::: Data

(** ** [Send] *)

(** What [Send] answers, and what it appends to the stream. *)
Lemma wp_Send g R d e t :
  tcp_inv g R (e, t) -> zlen (g_bytes g) + zlen d < 2 ^ 32 ->
  wp (Send d) (e, t) (fun r s =>
    if decide (m_state t = TCP_ESTABLISHED) then
      let n := Z.min (zlen d) (buffer_length_ (m_sbuf t) - data_length_ (m_sbuf t)) in
      if data_length_ (m_sbuf t) =? buffer_length_ (m_sbuf t)
      then r = -1 /\ m_error (snd s) = EWOULDBLOCK /\ keeps g R (e, t) s
      else r = to_int32 n /\ keeps (mkStream (g_bytes g ++ ztake n d) (g_ctl g)) R (e, t) s /\
           books (fst s) = books e
    else r = -1 /\ m_error (snd s) = ENOTCONN /\ keeps g R (e, t) s).
Proof.
  intros Hi Hsz. pose proof (zlen_nonneg d). pose proof (zlen_nonneg (g_bytes g)).
  pose proof (si_snd _ _ (ti_snd _ _ _ Hi)) as [Hf _ Hcap _ _ _ _ _ _]. cbn [snd] in *.
  pose proof (ok_data _ Hf). unfold Send. wp_run. case_decide as Hst.
  2:{ rewrite bool_decide_false by done. cbn [negb]. wp_run. do 2 (split; [done|]). assigned Hi. }
  rewrite bool_decide_true by done. cbn [negb]. unfold GetWriteRemaining. rewrite wrap64_small by lia.
  destruct (Z.eqb_spec (data_length_ (m_sbuf t)) (buffer_length_ (m_sbuf t))) as [Heq|Hne].
  { rewrite (proj2 (Z.eqb_eq _ _)) by lia. wp_run. do 2 (split; [done|]). assigned Hi. }
  rewrite (proj2 (Z.eqb_neq _ _)) by lia. rewrite wrap32_small by lia. apply wp_bind.
  set (n := Z.min _ _). eapply wp_mono.
  { apply (wp_queue g (g_ctl g) d false); [apply Hi|lia| |]; [fold n; lia|].
    split; [done|pose proof (ti_ctl _ _ _ Hi); lia]. }
  intros r [e1 t1] (-> & -> & Hs1 & Hp & Hk). fold n in Hs1 |- *. set (g1 := mkStream _ _) in *.
  assert (Hi1 : tcp_inv g1 R (e, t1)).
  { destruct Hi as [_ Hr Hc Hpc _ Ht]. cbn [fst snd] in *.
    assert (Hsd : m_shutdown t1 = m_shutdown t /\ m_state t1 = m_state t)
      by (unfold recv_part in Hp; split; congruence). destruct Hsd as [Hsd Hst1].
    assert (Hpf : rcv_fields t1 = rcv_fields t)
      by (unfold recv_part in Hp; unfold rcv_fields; congruence).
    constructor; cbn [fst snd]; try done.
    - by apply (rcv_ok_fields R t).
    - subst g1; cbn. rewrite zlen_app. pose proof (zlen_nonneg (ztake n d)). lia.
    - rewrite Hst1, Hst. done.
    - rewrite Hsd. intros. rewrite (delivered_fields R t t1) by done. auto. }
  apply wp_bind. eapply wp_mono; [by apply (quiet_attemptSend g1 R)|]. intros _ s2 [Hk2 Hb2]. wp_run.
  split; [done|]. split; [|done]. eapply keeps_trans; [by apply stream_grows_same|exact Hk|exact Hk2].
Qed.

(** The application calls [Send] and books the bytes it accepted: as many as
    the answer says. *)
Definition book_sent (d : list byte) : M E unit := fun '(e, t) => Ret (tt, (give_in d e, t)).
Definition Offer (d : list byte) : M E Z :=
  r ← Send d;
  book_sent (if r <? 0 then [] else ztake r d);;
  mret r.

Lemma tcp_inv_give g R d e t : tcp_inv g R (e, t) -> tcp_inv g R (give_in d e, t).
Proof.
  intros [[? ? ? ?] ? ? ? ? ?]. cbn [fst snd] in *.
  constructor; cbn [fst snd]; try done; [|by rewrite taken_give_in].
  constructor; cbn [fst snd]; try done. by apply net_give_in.
Qed.

Lemma user_data_app g d :
  0 <= g_ctl g <= zlen (g_bytes g) ->
  user_data (mkStream (g_bytes g ++ d) (g_ctl g)) = user_data g ++ d.
Proof.
  intros Hc. unfold user_data, zdrop. cbn [g_ctl g_bytes]. rewrite drop_app_le; [done|].
  unfold zlen in Hc. lia.
Qed.

Lemma keeps_Offer g R d e t :
  tcp_inv g R (e, t) -> zlen (g_bytes g) + zlen d < 2 ^ 32 ->
  wp (Offer d) (e, t) (fun _ s => keeps g R (e, t) s /\ True).
Proof.
  intros Hi Hsz. unfold Offer. apply wp_bind. eapply wp_mono; [by apply (wp_Send g R d)|].
  cbn beta. intros r [e' t'] Hr. split; [|done]. cbn [fst snd] in *.
  assert (Hno : r = -1 -> keeps g R (e, t) (e', t') ->
    keeps g R (e, t) (give_in (if r <? 0 then [] else ztake r d) e', t')).
  { intros -> (g' & Hi' & [Hle (x & Eu & Eg)] & Hk). exists g'. cbn [Z.ltb Z.compare fst snd] in *.
    split; [by apply tcp_inv_give|]. split; [|done]. split; [done|]. exists x.
    by rewrite given_give_in, app_nil_r. }
  case_decide; [|destruct Hr as (? & _ & ?); by apply Hno]. cbv zeta in Hr.
  destruct (_ =? _); [destruct Hr as (? & _ & ?); by apply Hno|].
  destruct Hr as (-> & (g' & Hi' & [Hle (x & Eu & Eg)] & Hk) & Hb). cbn [fst snd] in *.
  pose proof (ti_ctl _ _ _ Hi). pose proof (si_snd _ _ (ti_snd _ _ _ Hi)) as [Hf _ Hcap _ _ _ _ _ _].
  cbn [snd] in *. pose proof (ok_data _ Hf). pose proof (zlen_nonneg d). set (n := Z.min _ _) in *.
  rewrite (to_int32_small n) by lia. rewrite (proj2 (Z.ltb_ge n 0)) by lia.
  apply books_given in Hb. rewrite Hb in Eg. apply (f_equal length) in Eg as El.
  rewrite length_app in El. destruct x; [|cbn in El; lia]. rewrite app_nil_r in Eu.
  rewrite user_data_app in Eu by lia. exists g'. split; [by apply tcp_inv_give|]. split; [|done].
  cbn [fst]. split; [|exists (ztake n d); by rewrite given_give_in, Hb].
  eapply stream_le_trans; [|exact Hle]. split; [by exists (ztake n d)|by left].
Qed.

(** ** [Recv] *)

Lemma tcp_inv_take g R e t e' t' d :
  tcp_inv g R (e, t) -> snd_inv g (e', t') -> books e' = books e -> rcv_ok R t' ->
  (m_shutdown t = SD_NONE -> delivered R t' = delivered R t ++ d) ->
  m_shutdown t' = m_shutdown t -> m_state t' = m_state t -> (m_slist t = [] -> m_slist t' = []) ->
  tcp_inv g R (take_in d e', t').
Proof.
  intros [_ _ Hc Hpc Hl Ht] [? ? ? Hnet] Hbk Hr Hd Hsd Hst Hn. cbn [fst snd] in *.
  assert (Hte : taken e' = taken e) by (unfold books in Hbk; congruence).
  constructor; cbn [fst snd]; rewrite ?Hst; try done.
  - constructor; cbn [fst snd]; try done. by apply net_take_in.
  - intros Hlis. destruct (Hl Hlis). auto.
  - rewrite Hsd, taken_take_in, Hte. intros Hs. by rewrite Hd, Ht.
Qed.

(** The window update after a read: at most an acknowledgement goes out. *)
Lemma wp_window_update g R avail b e t :
  tcp_inv g R (e, t) ->
  forall t1, snd_inv g (e, t1) ->
  wp (if b : bool then upd (set_m_rcv_wnd avail);; when (m_rcv_wnd t =? 0) (attemptSend sfImmediateAck)
      else mret tt) (e, t1) (fun _ '(e', t') =>
    snd_inv g (e', t') /\ books e' = books e /\ rcv_fields t' = rcv_fields t1 /\
    m_state t' = m_state t1 /\ keeps_acks t1 t' /\ (m_slist t1 = [] -> m_slist t' = [])).
Proof.
  intros Hi t1 Hs1. destruct b; [|wp_run; split; [done|]; repeat split; by intros ?]. wp_run.
  assert (Hs2 : snd_inv g (e, set_m_rcv_wnd avail t1)) by frame Hs1.
  apply wp_when; intros _; [|split; [done|]; repeat split; by intros ?].
  eapply wp_mono; [apply (@wp_attemptSend E _ (net_books (books e)) _ g), snd_inv_books, Hs2|].
  intros _ [e' t'] [[Hs' Ht']%snd_inv_unbooks (Hp & _ & _ & Hk & Hn)]. split; [done|]. split; [done|].
  unfold recv_part in Hp. cbn in Hp. split; [unfold rcv_fields; congruence|].
  split; [congruence|]. by split.
Qed.

(** The bytes returned are the next bytes of the peer's data: taking them in
    keeps the invariant. *)
Lemma wp_Recv g R len e t :
  tcp_inv g R (e, t) -> 0 <= len ->
  wp (Recv len) (e, t) (fun '(r, d) '(e', t') =>
    tcp_inv g R (take_in d e', t') /\ keeps_acks t t' /\ given e' = given e /\
    if decide (m_state t = TCP_ESTABLISHED) then
      if data_length_ (m_rbuf t) =? 0 then r = -1 /\ d = [] /\ m_error t' = EWOULDBLOCK
      else r = to_int32 (zlen d) /\ d = ztake (Z.min len (data_length_ (m_rbuf t))) (view (m_rbuf t))
    else r = -1 /\ d = [] /\ m_error t' = ENOTCONN).
Proof.
  intros Hi Hlen. pose proof (ti_rcv _ _ _ Hi) as Hr. pose proof (rk_base _ _ Hr) as [Hfi Hopen _ _ _ _ _ _].
  cbn [snd] in *. pose proof (ok_data _ Hfi). pose proof (ti_snd _ _ _ Hi) as Hs.
  assert (Hidle : forall t', snd_inv g (e, t') -> rcv_fields t' = rcv_fields t ->
    m_state t' = m_state t -> m_slist t' = m_slist t -> tcp_inv g R (take_in [] e, t')).
  { intros t' Hs' Hf Hst Hsl. apply (tcp_inv_take g R e t); try done.
    - by apply (rcv_ok_fields R t).
    - intros _. by rewrite app_nil_r, (delivered_fields R t t').
    - unfold rcv_fields in Hf. congruence.
    - congruence. }
  unfold Recv. wp_run. case_decide as Hst.
  2:{ rewrite bool_decide_false by done. cbn [negb]. wp_run. split; [|split; [by intros ?|by split]].
      apply Hidle; try done. frame Hs. }
  rewrite bool_decide_true by done. cbn [negb]. wp_run.
  destruct (Read_spec (m_rbuf t) len Hfi Hlen) as (f & Hf & Hsf & Hbf & Hcase).
  destruct (Z.ltb_spec 0 (data_length_ (m_rbuf t))) as [Hpos|Hz].
  - cbv zeta in Hcase. set (n := Z.min _ _) in *. destruct Hcase as (Er & Hdl & Hv).
    rewrite (proj2 (Z.eqb_neq (data_length_ (m_rbuf t)) 0)) by lia. apply (wp_lift_ret _ _ _ _ Er). wp_run.
    rewrite decide_False by done. wp_run. apply wp_assert; [by rewrite bool_decide_true|].
    assert (Hs1 : snd_inv g (e, set_m_rbuf f t)) by frame Hs.
    apply wp_bind. eapply wp_mono; [apply (wp_window_update g R _ _ e t Hi _ Hs1)|].
    intros _ [e' t'] (Hs' & Ht' & Hf' & Hst' & Hk' & Hn'). wp_run.
    assert (Hr1 : rcv_ok R (set_m_rbuf f t)) by (apply (rcv_ok_read R t f n); try done; lia).
    split; [|split; [exact Hk'|split; [by apply books_given|done]]]. apply (tcp_inv_take g R e t); try done.
    + by apply (rcv_ok_fields R (set_m_rbuf f t)).
    + intros Hsd. rewrite (delivered_fields R (set_m_rbuf f t) t') by done.
      apply delivered_read; try done; [apply Hi|lia].
    + unfold rcv_fields in Hf'. cbn in Hf'. congruence.
  - destruct Hcase as [Er ->]. rewrite (proj2 (Z.eqb_eq (data_length_ (m_rbuf t)) 0)) by lia.
    apply (wp_lift_ret _ _ _ _ Er). wp_run. rewrite (decide_False (P := state_ _ = _)) by done.
    rewrite decide_True by done. wp_run. split; [|split; [by intros ?|by split]].
    apply Hidle; try done; destruct t; [frame Hs|done..].
Qed.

::::::

▶ _Exercise objective_:
Among the lines above, which ones include the word "Hcap"? Copy them.

▶ _Task output_:
  pose proof (si_snd _ _ (ti_snd _ _ _ Hi)) as [Hf _ Hcap _ _ _ _ _ _]. cbn [snd] in *.
  pose proof (ti_ctl _ _ _ Hi). pose proof (si_snd _ _ (ti_snd _ _ _ Hi)) as [Hf _ Hcap _ _ _ _ _ _].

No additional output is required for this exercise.